La valutazione dei possibili danni derivanti dalle applicazioni dei risultati della ricerca e l'analisi del rapporto costi/benefici devono tenere conto di elementi non solo economici ma anche degli effetti dell'innovazione sull'ambiente e sulle società umane dal punto di vista della salute, dei rapporti tra gli individui e tra i popoli, delle tradizioni culturali e delle regole bioetiche.
Il progresso delle conoscenze scientifiche è indispensabile alla salvaguardia del sistema umano-ambientale, per indicare vie di uscita efficaci e percorribili in termini di modificazione dei sistemi economici umani che accrescano la capacità omeostatica della biosfera mantenendone la diversità e plasticità e contrastando bruschi cambiamenti globali non controllati né controllabili, e che al tempo stesso permettano di migliorare la qualità della vita degli uomini sia al livello individuale che sociale.

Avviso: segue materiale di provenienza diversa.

(** After two successful opens, a successful [fstat] makes [copy_file]
    throw, before any byte is transferred. *)
Lemma copy_file_fstat_ok
    (target dest_path : string) (fuel : nat)
    (w w1 w2 w3 : W) (rfd wfd r : Z) (st : stat) :
  sys_open (c_str target) fs_omode.readonly None w = (rfd, w1) →
  rfd ≠ -1 →
  sys_open (c_str dest_path) (Z.lor fs_omode.writeonly fs_omode.create) None w1
    = (wfd, w2) →
  wfd ≠ -1 →
  sys_fstat rfd w2 = ((r, st), w3) →
  r ≠ -1 →
  fs.copy_file target dest_path fuel w
  = Some (Throw (fs_error.get "fstat()" w3), w3).
Proof.
  intros E1 H1 E2 H2 E3 H3. unfold fs.copy_file. rewrite E1.
  destruct (Z.eqb_spec rfd (-1)); [contradiction|]. rewrite E2.
  destruct (Z.eqb_spec wfd (-1)); [contradiction|]. rewrite E3.
  destruct (Z.eqb_spec r (-1)); [contradiction|]. reflexivity.
Qed.

(** After two successful opens, a failed [fstat] is passed over: the loop
    starts with the size field of the [struct stat] that was not written. *)
Lemma copy_file_fstat_failed
    (target dest_path : string) (fuel : nat)
    (w w1 w2 w3 : W) (rfd wfd : Z) (st : stat) :
  sys_open (c_str target) fs_omode.readonly None w = (rfd, w1) →
  rfd ≠ -1 →
  sys_open (c_str dest_path) (Z.lor fs_omode.writeonly fs_omode.create) None w1
    = (wfd, w2) →
  wfd ≠ -1 →
  sys_fstat rfd w2 = ((-1, st), w3) →
  fs.copy_file target dest_path fuel w
  = match fs.copy_loop fuel rfd wfd (to_size_t (st_size st)) w3 with
    | None => None
    | Some (Throw e, w4) => Some (Throw e, w4)
    | Some (Ok _, w4) =>
        Some (Ok tt, snd (sys_close wfd (snd (sys_close rfd w4))))
    end.
Proof.
  intros E1 H1 E2 H2 E3. unfold fs.copy_file. rewrite E1.
  destruct (Z.eqb_spec rfd (-1)); [contradiction|]. rewrite E2.
  destruct (Z.eqb_spec wfd (-1)); [contradiction|]. rewrite E3. simpl.
  destruct (fs.copy_loop fuel rfd wfd (to_size_t (st_size st)) w3)
    as [[[[]|e] w4]|]; try reflexivity.
  destruct (sys_close rfd w4) as [c1 w5]. simpl.
  destruct (sys_close wfd w5) as [c2 w6]. reflexivity.
Qed.

(** C2: in [copy_file], once both opens have succeeded, the test on the
    result of [fstat] is the wrong way round.  If [fstat] succeeds, the
    call throws the error labelled [fstat()] and the transfer loop does not
    run; if [fstat] fails, no error is raised for it and the loop runs with
    a counter taken from the unwritten size field.  (Inside the loop a
    transfer that reports the sentinel does throw at once.) *)
Theorem copy_file_stat_test_inverted
    (target dest_path : string) (fuel : nat)
    (w w1 w2 w3 : W) (rfd wfd r : Z) (st : stat) :
  sys_open (c_str target) fs_omode.readonly None w = (rfd, w1) →
  rfd ≠ -1 →
  sys_open (c_str dest_path) (Z.lor fs_omode.writeonly fs_omode.create) None w1
    = (wfd, w2) →
  wfd ≠ -1 →
  sys_fstat rfd w2 = ((r, st), w3) →
  (r ≠ -1 →
     fs.copy_file target dest_path fuel w
     = Some (Throw (fs_error.get "fstat()" w3), w3))
  ∧ (r = -1 →
       fs.copy_file target dest_path fuel w
       = match fs.copy_loop fuel rfd wfd (to_size_t (st_size st)) w3 with
         | None => None
         | Some (Throw e, w4) => Some (Throw e, w4)
         | Some (Ok _, w4) =>
             Some (Ok tt, snd (sys_close wfd (snd (sys_close rfd w4))))
         end)
  ∧ (∀ len wa wb,
       sys_copy_file_range rfd wfd len wa = (-1, wb) →
       fs.copy_loop (S fuel) rfd wfd len wa
       = Some (Throw (fs_error.get "copy_file_range()" wb), wb)).
Proof.
  intros E1 H1 E2 H2 E3. split; [|split].
  - intros H3. eapply copy_file_fstat_ok; eauto.
  - intros ->. eapply copy_file_fstat_failed; eauto.
  - intros len wa wb. apply copy_loop_sentinel.
Qed.

(** An error out of [copy_file] carries one of its three labels and the
    [errno] of the world the call ends in. *)
Lemma copy_file_throw
    (target dest_path : string) (fuel : nat) (w w' : W) (e : system_error) :
  fs.copy_file target dest_path fuel w = Some (Throw e, w') →
  e = fs_error.get (what_arg e) w'
  ∧ In (what_arg e) ["open()"; "fstat()"; "copy_file_range()"].
Proof.
  unfold fs.copy_file.
  destruct (sys_open (c_str target) fs_omode.readonly None w) as [rfd w1].
  destruct (rfd =? -1).
  { intros [= <- <-]. simpl. auto. }
  destruct (sys_open (c_str dest_path) _ None w1) as [wfd w2].
  destruct (wfd =? -1).
  { intros [= <- <-]. simpl. auto. }
  destruct (sys_fstat rfd w2) as [[r st] w3].
  destruct (negb (r =? -1)).
  { intros [= <- <-]. simpl. auto. }
  destruct (fs.copy_loop fuel rfd wfd (to_size_t (st_size st)) w3)
    as [[[[]|e'] w4]|] eqn:E.
  - destruct (sys_close rfd w4) as [c1 w5].
    destruct (sys_close wfd w5) as [c2 w6]. discriminate.
  - intros [= <- <-]. apply copy_loop_throw in E. subst e'. simpl. auto.
  - discriminate.
Qed.

End Copy.

(** ** Error translation *)
Section Errors.
Context {W : Type} `{OS W}.

(** [fs_error::get] stores the label, the current [errno] and the generic
    category, nothing else. *)
Lemma get_fields (err : string) (w : W) :
  what_arg (fs_error.get err w) = err
  ∧ code (fs_error.get err w) = errno w
  ∧ category (fs_error.get err w) = generic_category.
Proof. repeat split. Qed.

(** A wrapper that makes one call and throws on one condition. *)
Lemma lift_throw {A} (inj : A → value) (c : M W A) (w w' : W)
    (e : system_error) (label : string) :
  (∀ w1 e1, c w = (Throw e1, w1) → e1 = fs_error.get label w1) →
  lift inj c w = Some (Throw e, w') →
  e = fs_error.get label w'.
Proof.
  intros Hc. unfold lift. destruct (c w) as [[a|e1] w1] eqn:E.
  - discriminate.
  - intros [= <- <-]. apply (Hc w1 e1). reflexivity.
Qed.

Ltac one_call :=
  run_monad;
  repeat match goal with
  | |- context [match ?x with _ => _ end] =>
      lazymatch x with
      | match _ with _ => _ end => fail
      | _ => destruct x; simpl
      end
  end;
  intros; try discriminate;
  match goal with
  | E : (Throw _, _) = (Throw _, _) |- _ => injection E as <- <-; reflexivity
  end.

Ltac world_after_call :=
  run_monad;
  try match goal with
      | |- _ → _ = snd ?cw => destruct cw as [? ?]; simpl
      end;
  repeat match goal with
         | |- context [if ?b then _ else _] => destruct b; simpl
         | |- context [match sys_getenv ?k ?w with _ => _ end] =>
             destruct (sys_getenv k w); simpl
         end;
  intros [= <- <-]; reflexivity.

(** Every operation but [copy_file] ends in the world its one OS call
    left, whether it returns or throws: the call is made once and nothing
    follows it. *)
Lemma single_call_world
    (fuel : nat) (o : operation) (k : W → W) (w w' : W) (r : result value) :
  the_call o = Some k →
  run_op fuel o w = Some (r, w') →
  w' = k w.
Proof.
  destruct o; simpl; intros [= <-];
    try match goal with p : exists_pred |- _ => destruct p; simpl end;
    try rewrite run_pred_is_file_match;
    unfold stat_call, fs.open_file, fs.open_file_mode, fs.close_file,
      fs.read_object, fs.write_object, fs.file_size, fs.file_size_fd,
      fs.is_file_exists, fs.is_directory_exists, fs.is_symlink_exists,
      fs.create_symlink, fs.create_hardlink, fs.get_permissions,
      fs.remove_file, fs.remove_empty_directory, fs.create_directory,
      fs.rename_path, fs.is_env_exists, fs.current_directory, fs.read_env,
      fs.is_file_match, fs.get_file_type;
    world_after_call.
Qed.

(** Whatever operation throws, the error is a [std::system_error]
    holding exactly the label of one of the OS calls the operation makes,
    the [errno] of the world the operation ends in, and the generic
    category; and for every operation that makes one OS call, that world is
    the one the call left: the call was made once, not repeated, and its
    code reaches the caller as it is. *)
Theorem every_error_is_translated
    (fuel : nat) (o : operation) (w w' : W) (e : system_error) :
  run_op fuel o w = Some (Throw e, w') →
  e = fs_error.get (what_arg e) w'
  ∧ In (what_arg e) (labels o)
  ∧ code e = errno w'
  ∧ category e = generic_category
  ∧ ∀ k, the_call o = Some k → w' = k w.
Proof.
  intros Hrun.
  assert (Hl : ∃ label, In label (labels o) ∧ e = fs_error.get label w').
  { destruct o; simpl in Hrun |- *;
      try (eexists; split; [left; reflexivity|];
           eapply lift_throw; [|exact Hrun];
           unfold fs.open_file, fs.open_file_mode, fs.close_file,
             fs.read_object, fs.write_object, fs.file_size, fs.file_size_fd,
             fs.create_symlink, fs.create_hardlink, fs.get_permissions,
             fs.remove_file, fs.remove_empty_directory, fs.create_directory,
             fs.rename_path, fs.current_directory, fs.read_env,
             fs.is_file_match, fs.get_file_type;
           intros w1 e1; one_call).
    - (* the existence checks *)
      match goal with p : exists_pred |- _ => destruct p end; simpl;
        (eexists; split; [left; reflexivity|];
         eapply lift_throw; [|exact Hrun];
         unfold run_exists, fs.is_file_exists, fs.is_directory_exists,
           fs.is_symlink_exists; intros w1 e1; one_call).
    - (* copy_file *)
      destruct (fs.copy_file target dest_path fuel w)
        as [[[[]|e'] w4]|] eqn:E; try discriminate.
      injection Hrun as <- <-.
      apply copy_file_throw in E. destruct E as [-> Hin].
      eexists; split; [exact Hin | reflexivity].
    - (* is_env_exists never throws *)
      exfalso. revert Hrun. unfold fs.is_env_exists. run_monad.
      destruct (sys_getenv (c_str key) w); discriminate.
    - (* the type predicates *)
      eexists; split; [left; reflexivity|].
      eapply lift_throw; [|exact Hrun].
      intros w1 e1. rewrite run_pred_is_file_match.
      unfold fs.is_file_match. one_call. }
  destruct Hl as (label & Hin & ->). simpl.
  split; [reflexivity|]. split; [exact Hin|]. split; [reflexivity|].
  split; [reflexivity|].
  intros k Hk. eapply single_call_world; eauto.
Qed.

End Errors.

(** * The operations run on the sample world *)
Ltac conjs := repeat match goal with |- _ ∧ _ => split end.

Section Runs.
Import MemFS Demo.

(** The variable [NOPE] is unset and [HOME] is set in [world0]. *)
Lemma env_exists_and_read_env_witness :
  fs.is_env_exists "NOPE" world0 = (Ok false, world0)
  ∧ fs.read_env "NOPE" world0
    = (Throw (mk_system_error 0 generic_category "getenv()"), world0)
  ∧ fs.is_env_exists "HOME" world0 = (Ok true, world0)
  ∧ fs.read_env "HOME" world0 = (Ok "/root", world0).
Proof.
  destruct (env_exists_and_read_env "NOPE" world0) as ((b & Hb & Hiff) & Hnone & _).
  destruct (env_exists_and_read_env "HOME" world0) as (_ & _ & Hsome).
  assert (Hunset : sys_getenv (c_str "NOPE") world0 = None) by reflexivity.
  apply Hiff in Hunset as ->.
  destruct (Hsome "/root" eq_refl) as [He Hr].
  conjs; [exact Hb | apply Hnone; reflexivity | exact He | exact Hr].
Defined.

(** A variable set to the empty string exists. *)
Example env_empty_value_exists :
  fst (fs.is_env_exists "EMPTY" world0) = Ok true
  ∧ fst (fs.read_env "EMPTY" world0) = Ok "".
Proof. split; reflexivity. Qed.

(** With a transfer chunk of four bytes: a read of 100 bytes from the
    ten-byte file returns 4, a read from the empty file returns 0, a write
    of 11 bytes returns 4, and all three are normal returns; a read on a
    descriptor that is not open throws. *)
Lemma read_write_partial_completion_witness :
  fst (fs.read_object 3 100 (snd (opened "/big" O_RDONLY)))
    = Ok (4, bytes_of "0123")
  ∧ fst (fs.read_object 3 100 (snd (opened "/empty" O_RDONLY))) = Ok (0, [])
  ∧ fst (fs.write_object 3 (bytes_of "hello world") 11
           (snd (opened "/old" O_WRONLY))) = Ok 4
  ∧ is_throw (fst (fs.read_object 3 100 world0)) = true.
Proof.
  pose proof (read_write_partial_completion 3 100 (bytes_of "hello world")
                (snd (opened "/big" O_RDONLY))) as (_ & Hbig & _ & _).
  pose proof (read_write_partial_completion 3 100 (bytes_of "hello world")
                (snd (opened "/empty" O_RDONLY))) as (_ & Hempty & _ & _).
  pose proof (read_write_partial_completion 3 11 (bytes_of "hello world")
                (snd (opened "/old" O_WRONLY))) as (_ & _ & _ & Hold).
  pose proof (read_write_partial_completion 3 100 [] world0) as (Hbad & _).
  conjs.
  - rewrite Hbig; [reflexivity | vm_compute; discriminate].
  - rewrite Hempty; [reflexivity | vm_compute; discriminate].
  - rewrite Hold; [reflexivity | vm_compute; discriminate].
  - apply Hbad. reflexivity.
Defined.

Lo studio delle dinamiche dei sistemi viventi ed ambientali é parte integrante della scienza, ed è necessario, al pari di altre aree di ricerca, per aiutare il progresso dei concetti e delle teorie scientifiche. Le applicazioni di tali ricerche, per le loro delicate implicazioni sanitarie, ambientali, economiche, etiche non possono essere sottoposte al regime tradizionale di brevettabilità. Occorre un forte investimento pubblico e privato nella ricerca e nello sviluppo di tecnologie da essa derivate.
Le applicazioni tecnologiche vanno sottoposte al vaglio degli strumenti democratici di controllo, e i criteri di tale controllo devono essere oggetto di una discussione complessiva in cui siano determinanti la valutazione dei livelli di imprevedibilità e dunque di rischio potenziale dei diversi prodotti della tecnologia, anche al fine di concretizzare meglio il significato del principio di precauzione nei diversi campi.
A questa discussione devono partecipare scienziati delle diverse tendenze e tecnologi ma anche rappresentanti della società civile, in quanto l'analisi deve estendersi alle questioni etiche e sociali. L'esigenza di un più forte investimento nella ricerca è tanto più forte in Italia, dove la quota del Pil destinata a questi usi è molto più bassa della media dei Paesi industrializzati e dove il governo Berlusconi nell'ultima Legge Finanziaria ha ulteriormente tagliato i fondi per la ricerca.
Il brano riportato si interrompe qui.